(* ===== verification/AttributeTypes.v ===== *)
(** * AttributeTypes: the numbers of PKCS #11 attributes

    The constants of [src/src/pkcs11.rs] and the vendor attributes of
    [src/src/lib.rs] that templates, objects and metadata records use. *)
From S2P Require Import Prelude Errors Mechanisms.

Definition CKA_CLASS : Z := 0.
Definition CKA_TOKEN : Z := 1.
Definition CKA_PRIVATE : Z := 2.
Definition CKA_LABEL : Z := 3.
Definition CKA_UNIQUE_ID : Z := 4.
Definition CKA_APPLICATION : Z := 16.
Definition CKA_VALUE : Z := 17.
Definition CKA_OBJECT_ID : Z := 18.
Definition CKA_CERTIFICATE_TYPE : Z := 128.
Definition CKA_ISSUER : Z := 129.
Definition CKA_SERIAL_NUMBER : Z := 130.
Definition CKA_ATTR_TYPES : Z := 133.
Definition CKA_TRUSTED : Z := 134.
Definition CKA_CERTIFICATE_CATEGORY : Z := 135.
Definition CKA_JAVA_MIDP_SECURITY_DOMAIN : Z := 136.
Definition CKA_URL : Z := 137.
Definition CKA_HASH_OF_SUBJECT_PUBLIC_KEY : Z := 138.
Definition CKA_HASH_OF_ISSUER_PUBLIC_KEY : Z := 139.
Definition CKA_NAME_HASH_ALGORITHM : Z := 140.
Definition CKA_CHECK_VALUE : Z := 144.
Definition CKA_KEY_TYPE : Z := 256.
Definition CKA_SUBJECT : Z := 257.
Definition CKA_ID : Z := 258.
Definition CKA_SENSITIVE : Z := 259.
Definition CKA_ENCRYPT : Z := 260.
Definition CKA_DECRYPT : Z := 261.
Definition CKA_WRAP : Z := 262.
Definition CKA_UNWRAP : Z := 263.
Definition CKA_SIGN : Z := 264.
Definition CKA_SIGN_RECOVER : Z := 265.
Definition CKA_VERIFY : Z := 266.
Definition CKA_VERIFY_RECOVER : Z := 267.
Definition CKA_DERIVE : Z := 268.
Definition CKA_START_DATE : Z := 272.
Definition CKA_END_DATE : Z := 273.
Definition CKA_MODULUS : Z := 288.
Definition CKA_MODULUS_BITS : Z := 289.
Definition CKA_PUBLIC_EXPONENT : Z := 290.
Definition CKA_PRIVATE_EXPONENT : Z := 291.
Definition CKA_PRIME_1 : Z := 292.
Definition CKA_PRIME_2 : Z := 293.
Definition CKA_EXPONENT_1 : Z := 294.
Definition CKA_EXPONENT_2 : Z := 295.
Definition CKA_COEFFICIENT : Z := 296.
Definition CKA_PUBLIC_KEY_INFO : Z := 297.
Definition CKA_VALUE_LEN : Z := 353.
Definition CKA_EXTRACTABLE : Z := 354.
Definition CKA_LOCAL : Z := 355.
Definition CKA_NEVER_EXTRACTABLE : Z := 356.
Definition CKA_ALWAYS_SENSITIVE : Z := 357.
Definition CKA_KEY_GEN_MECHANISM : Z := 358.
Definition CKA_MODIFIABLE : Z := 368.
Definition CKA_COPYABLE : Z := 369.
Definition CKA_DESTROYABLE : Z := 370.
Definition CKA_EC_PARAMS : Z := 384.
Definition CKA_EC_POINT : Z := 385.
Definition CKA_ALWAYS_AUTHENTICATE : Z := 514.
Definition CKA_WRAP_WITH_TRUSTED : Z := 528.
Definition CKA_WRAP_TEMPLATE : Z := 1073742353.
Definition CKA_UNWRAP_TEMPLATE : Z := 1073742354.
Definition CKA_DERIVE_TEMPLATE : Z := 1073742355.
Definition CKA_OTP_FORMAT : Z := 544.
Definition CKA_OTP_LENGTH : Z := 545.
Definition CKA_OTP_TIME_INTERVAL : Z := 546.
Definition CKA_OTP_USER_FRIENDLY_MODE : Z := 547.
Definition CKA_OTP_CHALLENGE_REQUIREMENT : Z := 548.
Definition CKA_OTP_TIME_REQUIREMENT : Z := 549.
Definition CKA_OTP_COUNTER_REQUIREMENT : Z := 550.
Definition CKA_OTP_PIN_REQUIREMENT : Z := 551.
Definition CKA_OTP_COUNTER : Z := 558.
Definition CKA_ALLOWED_MECHANISMS : Z := 1073743360.
Definition CKA_PROFILE_ID : Z := 1537.
Definition CKA_PARAMETER_SET : Z := 1565.
Definition CKA_OBJECT_VALIDATION_FLAGS : Z := 1566.
Definition CKA_ENCAPSULATE : Z := 1587.
Definition CKA_DECAPSULATE : Z := 1588.
Definition CKA_PUBLIC_CRC64_VALUE : Z := 1590.
Definition CKA_SEED : Z := 1591.
Definition CKA_VENDOR_DEFINED : Z := 2147483648.

(** ** Vendor attributes *)

Definition CKA_YUBICO_HSMAUTH_RETRIES : Z := Z.lor CKA_VENDOR_DEFINED 0x5902.
Definition CKA_YUBICO_HSMAUTH_TOUCH_REQUIRED : Z := Z.lor CKA_VENDOR_DEFINED 0x5903.
Definition CKA_YUBICO_TOUCH_POLICY : Z := CKA_VENDOR_DEFINED + YUBICO_BASE_VENDOR + 1.
Definition CKA_YUBICO_PIN_POLICY : Z := CKA_VENDOR_DEFINED + YUBICO_BASE_VENDOR + 2.
Definition CKA_PKCS11RS_PIV_OBJECT_TAG : Z := Z.lor CKA_VENDOR_DEFINED 0x5056.
Definition CKA_PKCS11RS_OATH_HASH : Z := Z.lor CKA_VENDOR_DEFINED 0x50530007.
Definition CKA_PKCS11RS_OATH_TOUCH_REQUIRED : Z := Z.lor CKA_VENDOR_DEFINED 0x50530008.
Definition CKA_PKCS11RS_PREVIEW_SIGN_REGISTRATION : Z := Z.lor CKA_VENDOR_DEFINED 0x50530001.
Definition CKA_PKCS11RS_PREVIEW_SIGN_DERIVED_KEY : Z := Z.lor CKA_VENDOR_DEFINED 0x50530002.
Definition CKA_PKCS11RS_FIDO_RP_ID : Z := Z.lor CKA_VENDOR_DEFINED 0x50530003.
Definition CKA_PKCS11RS_URI : Z := Z.lor CKA_VENDOR_DEFINED 0x50530004.

(** ** Values *)

(** [CK_UNAVAILABLE_INFORMATION as CK_ULONG] *)
Definition CK_UNAVAILABLE_INFORMATION : Z := U64_MAX.
Definition CKC_X_509 : Z := 0.
Definition CK_CERTIFICATE_CATEGORY_UNSPECIFIED : Z := 0.
Definition CK_SECURITY_DOMAIN_UNSPECIFIED : Z := 0.
Definition CKP_ML_KEM_512 : Z := 1.
Definition CKP_ML_KEM_768 : Z := 2.
Definition CKP_ML_KEM_1024 : Z := 3.
Fixpoint decode_aspect_entries (n : nat) (acc : list (Z * KeyAttributes)) : D (list (Z * KeyAttributes)) :=
  match n with
  | O => sm_ret acc
  | S n =>
      let! class := read dec_u64 in
      let! _ := sm_lift (validate_object_class class) in
      let! attributes := decode_attributes 0 in
      let! _ := guard_err (contains_key class acc) (Malformed "duplicate key aspect") in
      decode_aspect_entries n (map_insert class attributes acc)
  end.

Definition decode_aspects : D (list (Z * KeyAttributes)) :=
  let! count := definite_map "key aspects are not a definite map" in
  let! _ := guard_err (MAX_ASPECTS <? count) (Malformed "too many key aspects") in
  decode_aspect_entries (Z.to_nat count) [].

(** The local variables of [from_cbor]. *)
Record Fields : Type := mkFields {
  f_schema : option (list Z);
  f_version : option Z;
  f_provider : option (list Z);
  f_data : option (list Z);
  f_aspects : option (list (Z * KeyAttributes));
}.

Definition decode_field (f : Fields) : D Fields :=
  let! key := read dec_u64 in
  if key =? 1 then
    let! _ := guard_err (bool_decide (f_schema f ≠ None)) (Malformed "duplicate schema identifier") in
    let! s := read dec_str in
    sm_ret (mkFields (Some s) (f_version f) (f_provider f) (f_data f) (f_aspects f))
  else if key =? 2 then
    let! _ := guard_err (bool_decide (f_version f ≠ None)) (Malformed "duplicate schema version") in
    let! n := read dec_u64 in
    sm_ret (mkFields (f_schema f) (Some n) (f_provider f) (f_data f) (f_aspects f))
  else if key =? 3 then
    let! _ := guard_err (bool_decide (f_provider f ≠ None)) (Malformed "duplicate backing provider") in
    let! s := read dec_str in
    sm_ret (mkFields (f_schema f) (f_version f) (Some s) (f_data f) (f_aspects f))
  else if key =? 4 then
    let! _ := guard_err (bool_decide (f_data f ≠ None)) (Malformed "duplicate backing data") in
    let! b := read dec_bytes in
    let! _ := guard_err (MAX_PROVIDER_DATA_LENGTH <? len b) (Malformed "backing provider data is too large") in
    sm_ret (mkFields (f_schema f) (f_version f) (f_provider f) (Some b) (f_aspects f))
  else if key =? 5 then
    let! _ := guard_err (bool_decide (f_aspects f ≠ None)) (Malformed "duplicate key aspects") in
    let! a := decode_aspects in
    sm_ret (mkFields (f_schema f) (f_version f) (f_provider f) (f_data f) (Some a))
  else sm_err (Malformed "unknown backed-key field").

Fixpoint decode_fields (n : nat) (f : Fields) : D Fields :=
  match n with
  | O => sm_ret f
  | S n => let! f := decode_field f in decode_fields n f
  end.

(** The record of the fields, before the comparison with its encoding. *)
Definition assemble (f : Fields) : outcome E BackedKeyMetadata :=
  let? _ := bail (negb (bool_decide (f_schema f = Some BACKED_KEY_SCHEMA)))
              (Malformed "invalid schema identifier") in
  let? version := ok_or (Malformed "missing schema version") (f_version f) in
  let? _ := bail (negb (version =? BACKED_KEY_SCHEMA_VERSION)) (UnsupportedSchemaVersion version) in
  let? p := ok_or (Malformed "missing backing provider") (f_provider f) in
  let? data := ok_or (Malformed "missing backing data") (f_data f) in
  let? b := KeyBacking_new p data in
  let? a := ok_or (Malformed "missing key aspects") (f_aspects f) in
  let? _ := bail (bool_decide (a = [])) (Malformed "backed key has no PKCS #11 aspects") in
  Ok (mkMetadata b a).

Definition from_cbor (encoded : list Z) : outcome E BackedKeyMetadata :=
  match (let! count := definite_map "backed key is not a definite map" in
         decode_fields (Z.to_nat count) (mkFields None None None None None)) encoded with
  | (Ok f, rest) =>
      let? _ := bail (bool_decide (rest ≠ [])) (Malformed "trailing backed-key data") in
      let? r := assemble f in
      let? canonical := to_cbor r in
      if bool_decide (canonical = encoded) then Ok r
      else Err (Malformed "backed key is not canonically encoded")
  | (Err e, _) => Err e
  | (Panic, _) => Panic
  end.
End codec.

(** ** Ordered maps *)

Section map_lemmas.
Context {V : Type}.
Implicit Types m : list (Z * V).

Abbreviation sorted m := (StronglySorted Z.lt m.*1).

Lemma map_insert_keys k v m : ∀ k', k' ∈ (map_insert k v m).*1 ↔ k' = k ∨ k' ∈ m.*1.
Proof.
  intros k'. induction m as [|[a b] m IH]; cbn [map_insert fmap list_fmap]; [set_solver|].
  destruct (k <? a); [set_solver|]. destruct (k =? a) eqn:Ek; cbn [fmap list_fmap fst]; bool_to_prop; set_solver.
Qed.

Lemma map_insert_sorted k v m : sorted m → sorted (map_insert k v m).
Proof.
  induction m as [|[a b] m IH]; cbn [map_insert fmap list_fmap fst].
  { intros _. by repeat constructor. }
  intros [Hm Ha]%StronglySorted_inv.
  destruct (k <? a) eqn:E1; [|destruct (k =? a) eqn:E2]; cbn [fmap list_fmap fst]; bool_to_prop.
  - constructor; [by constructor|]. constructor; [done|]. eapply Forall_impl; [|exact Ha]. cbn. lia.
  - subst. by constructor.
  - constructor; [by apply IH|]. apply List.Forall_forall. intros k' Hk'. apply list_elem_of_In in Hk'.
    apply map_insert_keys in Hk' as [-> | Hk']; [lia|]. rewrite List.Forall_forall in Ha. by apply Ha, list_elem_of_In.
Qed.

(** Inserting past the last key appends. *)
Lemma map_insert_last k v m : Forall (λ a, a < k) m.*1 →
  map_insert k v m = m ++ [(k, v)] ∧ map_get k m = None ∧ contains_key k m = false.
Proof.
  induction m as [|[a b] m IH]; cbn [map_insert map_get contains_key existsb fst fmap list_fmap app]; [done|].
  intros [Ha Hm]%Forall_cons_1. destruct (IH Hm) as (E1 & E2 & E3).
  test_false (k <? a). test_false (k =? a). test_false (a =? k). unfold contains_key in E3.
  by rewrite E1, E2, E3.
Qed.

Lemma map_get_contains k m : map_get k m = None → contains_key k m = false.
Proof.
  induction m as [|[a b] m IH]; cbn [map_get contains_key existsb fst]; [done|].
  destruct (k =? a) eqn:E; [done|]. intros Hm. bool_to_prop. test_false (a =? k). by apply IH.
Qed.

Lemma map_insert_length k v m : len (map_insert k v m) ≤ 1 + len m.
Proof.
  induction m as [|[a b] m IH]; cbn [map_insert]; [done|].
  destruct (k <? a); [|destruct (k =? a)]; simp_len; lia.
Qed.

Lemma map_insert_present k v m : contains_key k m = true → sorted m → len (map_insert k v m) = len m.
Proof.
  induction m as [|[a b] m IH]; cbn [map_insert contains_key existsb fst fmap list_fmap]; [done|].
  intros Hk [Hm Ha]%StronglySorted_inv.
  destruct (k <? a) eqn:E1; [|destruct (k =? a) eqn:E2]; bool_to_prop; simp_len; [|done|].
  - exfalso. apply orb_true_iff in Hk as [Hk|Hk]; [lia|].
    apply existsb_exists in Hk as ([a' b'] & Hin & Hk). cbn in Hk. bool_to_prop. subst.
    rewrite List.Forall_forall in Ha. specialize (Ha k). enough (a < k) by lia. apply Ha.
    apply in_map_iff. by exists (k, b').
  - f_equal. apply IH; [|done]. apply orb_true_iff in Hk as [Hk|Hk]; [lia|done].
Qed.

Lemma map_insert_Forall (P : Z * V → Prop) k v m : P (k, v) → Forall P m → Forall P (map_insert k v m).
Proof.
  intros Hkv. induction m as [|[a b] m IH]; cbn [map_insert]; [by repeat constructor|].
  intros [Ha Hm]%Forall_cons_1. destruct (k <? a); [|destruct (k =? a)]; auto using Forall_cons_2.
Qed.

Lemma map_get_insert k v m : map_get k (map_insert k v m) = Some v.
Proof.
  induction m as [|[a b] m IH]; cbn [map_insert map_get]; [by rewrite Z.eqb_refl|].
  destruct (k <? a); [|destruct (k =? a) eqn:E]; cbn [map_get]; rewrite ?Z.eqb_refl; [done|done|].
  by rewrite E.
Qed.

Lemma map_get_insert_ne k k' v m : k ≠ k' → map_get k (map_insert k' v m) = map_get k m.
Proof.
  intros Hk. induction m as [|[a b] m IH]; cbn [map_insert map_get]; [by test_false (k =? k')|].
  destruct (k' <? a); [|destruct (k' =? a) eqn:E]; cbn [map_get].
  - by test_false (k =? k').
  - bool_to_prop. subst. by test_false (k =? a).
  - by rewrite IH.
Qed.
End map_lemmas.

(** ** Well-formed maps and records *)

Definition in_u64 (n : Z) : Prop := 0 ≤ n ≤ U64_MAX.

Definition check_attribute (top : bool) : Z → KeyAttributeValue → outcome KeyMetadataError unit :=
  if top then validate_attribute else validate_template_attribute.

(** The values a Rust value of its type can hold. *)
Definition scalar_ok (v : KeyAttributeValue) : Prop :=
  match v with
  | ValueBoolean _ | ValueTemplate _ => True
  | ValueUnsigned n => in_u64 n
  | ValueBytes b => len b ≤ U64_MAX
  | ValueText s => utf8_valid s = true ∧ len s ≤ U64_MAX
  | ValueMechanisms ms => Forall in_u64 ms
  end.

(** A map whose entries passed their check, with [levels] levels of maps. *)
Fixpoint attributes_ok (levels : nat) (top : bool) (l : KeyAttributes) : Prop :=
  match levels with
  | O => False
  | S levels =>
      StronglySorted Z.lt l.*1 ∧ len l ≤ MAX_ATTRIBUTES ∧
      Forall (λ entry, in_u64 entry.1 ∧ check_attribute top entry.1 entry.2 = Ok tt ∧ scalar_ok entry.2 ∧
                       ∀ nested, entry.2 = ValueTemplate nested → attributes_ok levels false nested) l
  end.

Definition TOP_LEVELS : nat := Z.to_nat (MAX_TEMPLATE_DEPTH + 1).

Definition metadata_ok `{CborMaps} (r : BackedKeyMetadata) : Prop :=
  KeyBacking_new (provider (backing r)) (data_cbor (backing r)) = Ok (backing r) ∧
  aspects r ≠ [] ∧ len (aspects r) ≤ MAX_ASPECTS ∧ StronglySorted Z.lt (aspects r).*1 ∧
  Forall (λ entry, validate_object_class entry.1 = Ok tt ∧ attributes_ok TOP_LEVELS true entry.2) (aspects r).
- - - - -
| What the exercise asks |
Could you please copy the lines above exactly, beginning at the first and ending at the line that contains "Definition CKA_UNIQUE_ID : Z := 4."?

| Written response |
(* ===== verification/AttributeTypes.v ===== *)
(** * AttributeTypes: the numbers of PKCS #11 attributes

    The constants of [src/src/pkcs11.rs] and the vendor attributes of
    [src/src/lib.rs] that templates, objects and metadata records use. *)
From S2P Require Import Prelude Errors Mechanisms.

Definition CKA_CLASS : Z := 0.
Definition CKA_TOKEN : Z := 1.
Definition CKA_PRIVATE : Z := 2.
Definition CKA_LABEL : Z := 3.
Definition CKA_UNIQUE_ID : Z := 4.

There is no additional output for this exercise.